As it turns out, we aren’t going underground. We’re going
underwater: down, down, into African water, mid-Atlantic water,
Caribbean water, with light, colors and temperatures changing all the
way. No need for snorkels or goggles. Art is our oxygen. Nothing should
stand between us and it.
As we go, we pass the museum’s
permanent collection: masks from Liberia glistening with palm oil,
royal figures from the Grassfields of Cameroon, Ghanaian gold, Benin
ivories and, from Tanzania, a portrait of President Obama printed on ceremonial cloth.
Finally we reach the museum’s lower galleries and settle there, light
as bubbles, as if on the ocean floor, with the sound of tides rolling
and shushing above.
What we’ve come for is “Mami Wata: Arts
for Water Spirits in Africa and Its Diasporas.” If the title sounds a
bit formal, the exhibition is not. It’s as rousing as a drum roll, as
piquant as a samba, as sexy as Césaria Évora’s voice. It’s about
glitter and tears, bawdy jokes and baskets of flowers, miracles and
mysteries, money in hand and affairs of the heart. It’s about standing
at the edge of the sea at dawn and watching a world re-born.

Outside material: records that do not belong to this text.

Lemma positive_row1_of_ok (c : Cusp) (omega : list R) (a : R) :
  (exists j, In j (ResInterp.jf_grid c a) /\ nu_p c a j > 0) ->
  exists row, row1_of c omega a = Ok row.
Proof.
  unfold row1_of.
  intros (j & Hj & Hpos).
  apply (get_j_ok omega (ResInterp.jf_grid c a)
           (map (nu_p c a) (ResInterp.jf_grid c a)) (nu_p c a j) j);
    [| exact Hpos].
  apply (in_combine_map_self (nu_p c a)), Hj.
Qed.

(** X22: a sufficient condition for the construction.  Call an axis
    sample of the log grid between [r_g] and [r_h] a candidate when it is
    below [a_gr1] and [max(omega)] is below the critical curve there.
    When the frequency array is not empty, there is a candidate, the round
    trip [10 ** log10(a)] of every candidate is still below [a_gr1] (so
    that the new grid, which starts at the round trip of the largest
    candidate, has a sample below [a_gr1] and the first loop binds [last]),
    and at every axis some sampled precession frequency is positive,
    [ResInterp.__init__] returns a table. *)
Theorem init_returns
  (c : Cusp) (omega : list R) (omax a0 : R) :
  let af0 := Np.logspace (Np.log10 (rg c)) (Np.log10 (rh c)) 1000 in
  Np.amax omega = Ok omax ->
  In a0 af0 -> a0 < a_gr1 c -> omax < nu_p1 c a0 ->
  (forall a, In a af0 -> a < a_gr1 c -> omax < nu_p1 c a ->
             Np.pow10 (Np.log10 a) < a_gr1 c) ->
  (forall a, exists j, In j (ResInterp.jf_grid c a) /\ nu_p c a j > 0) ->
  exists ri, ResInterp.__init__ c omega = Ok ri.
Proof.
  cbv zeta. intros Ho Ha0 Hlt Hnu Hround Hpos.
  apply (init_ok c omega omax a0 Ho Ha0 Hlt Hnu Hround).
  intros a. apply positive_row1_of_ok, Hpos.
Qed.

(** X22 at a concrete input: the toy cusp and the frequency [1/5]; the
    only candidate is the first axis sample [1], and
    [10 ** log10(1) = 10 ** 0 = 1]. *)
Lemma init_returns_witness :
  exists ri, ResInterp.__init__ toy_cusp [1 / 5] = Ok ri.
Proof.
  apply (init_returns toy_cusp [1 / 5] (1 / 5) 1).
  - reflexivity.
  - change (In 1 toy_axis). rewrite <- toy_axis_0. apply nth_In.
    rewrite toy_axis_length. lia.
  - cbn. lra.
  - cbn. lra.
  - intros a Ha Hlt _. change (In a toy_axis) in Ha.
    change (a_gr1 toy_cusp) with (1001 / 1000) in Hlt |- *.
    assert (Hin : In a (filter (fun a => Rltb a (1001 / 1000)) toy_axis))
      by (apply filter_In; split; [exact Ha | apply Rltb_true, Hlt]).
    rewrite (toy_below (1001 / 1000)) in Hin
      by (split; [lra | left; apply toy_axis_1]).
    destruct Hin as [<- | []]. rewrite log10_1, pow10_0. lra.
  - intros a. exists (Np.pow10 (-1)). split; [toy_sample 0%nat |].
    unfold toy_cusp. rewrite toy_nu_p, pow10_m1. lra.
Defined.

(** X23: a necessary condition.  In a constructed table, at every axis
    sample that is not exactly [a_gr1] some sampled precession frequency
    is positive: otherwise [get_j] would have raised [ValueError] in one of
    the two loops. *)
Theorem init_needs_positive_frequencies
  (c : Cusp) (omega : list R) (ri : ResInterp.t) (a : R) :
  ResInterp.__init__ c omega = Ok ri ->
  In a (ResInterp._af ri) -> a <> a_gr1 c ->
  exists j, In j (ResInterp.jf_grid c a) /\ nu_p c a j > 0.
Proof.
  intros Hri Ha Hne. apply (row1_of_ok_positive c omega a).
  assert (Hrows := init_rows c omega ri Hri). cbv zeta in Hrows.
  set (below := filter (fun a => Rltb a (a_gr1 c)) (ResInterp._af ri)) in *.
  set (above := filter (fun a => Rgtb a (a_gr1 c)) (ResInterp._af ri)) in *.
  destruct (Rlt_dec a (a_gr1 c)) as [Hlt | Hge].
  - assert (Hin : In a below)
      by (apply filter_In; split; [exact Ha | apply Rltb_true, Hlt]).
    apply (In_nth _ _ 0) in Hin as (k & Hk & Ek).
    destruct (Hrows k []) as (R1 & _). destruct (R1 Hk) as [Hr _].
    rewrite Ek in Hr. eexists; exact Hr.
  - assert (Hin : In a above)
      by (apply filter_In; split; [exact Ha | apply Rgtb_true; lra]).
    apply (In_nth _ _ 0) in Hin as (k & Hk & Ek).
    destruct (Hrows (length below + k)%nat []) as (_ & R2 & _).
    destruct R2 as [Hr _]; [lia |].
    replace (length below + k - length below)%nat with k in Hr by lia.
    rewrite Ek in Hr. eexists; exact Hr.
Qed.

(** X23 at a concrete input: the last axis sample of the toy table. *)
Lemma init_needs_positive_frequencies_witness :
  exists ri j,
    ResInterp.__init__ toy_cusp [1 / 5] = Ok ri
    /\ In j (ResInterp.jf_grid toy_cusp 10) /\ nu_p toy_cusp 10 j > 0.
Proof.
  destruct (toy_table (1 / 5)) as (ri & Hri & _ & Haf & _); [lra |].
  destruct (init_needs_positive_frequencies toy_cusp [1 / 5] ri 10 Hri)
    as (j & Hj & Hpos).
  - rewrite Haf, <- toy_axis_999. apply nth_In. rewrite toy_axis_length. lia.
  - cbn. lra.
  - exists ri, j. repeat split; assumption.
Defined.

In that
world no one walks; everyone dances and swims; everyone, that is, who
has taken the plunge into Mami Wata’s realm.
Who is Mami Wata?
She is Mother Water, Mother of Fishes, goddess of oceans, rivers and
pools, with sources in West and Central Africa and tributaries
throughout the African Americas, from Bahia to Brooklyn. Usually shown
as a half-woman, half-fish, she slips with ease between incompatible
elements: water and air, tradition and modernity, this life and the
next.
Provider of riches, she is described as the “capitalist
deity par excellence” by the show’s curator, John Henry Drewal, a
professor of art history at the University of Wisconsin,
Madison, and as such, she’s a natural bailout savior for our time. But
when assailed by qualms over ethics, she can cause trouble, sending
Madoffian fortunes onto the rocks with the flick of a fin.
Her
beginnings are murky. Sub-Saharan rock paintings of great antiquity
depict fish, snakes and human figures swimming together, suggesting
that water was long considered a magical, difference-dissolving medium.
Beings that combine human and animal features are a fixture of African
art.
The image of the mermaid, though, seems to have come from
Europe in the 15th century, possibly on prints, playing cards or
tattoos. The specific image now identified as Mami Wata crystallized in
the late 19th century, after a German print portraying a non-European
circus snake charmer had a wide African distribution.
The
picture of the woman, with her light-but-not-white skin, cascade of
dark hair and long skirt covering what was presumed to be a fish tail,
caused a sensation. Her overseas allure was further amplified by an
overlay of Hindu influences introduced by South Asian immigrants to
Africa, many of them rich merchants.
This ecumenical mix, as
intensely exotic in Africa as African art is in the West, still has
currency. A Mami Wata dance mask carved by the contemporary artist John
Goba of Sierra Leone is a mini-Himalaya of Hindu motifs, with rearing
cobras and snarling dragons perched atop a triple-headed goddess.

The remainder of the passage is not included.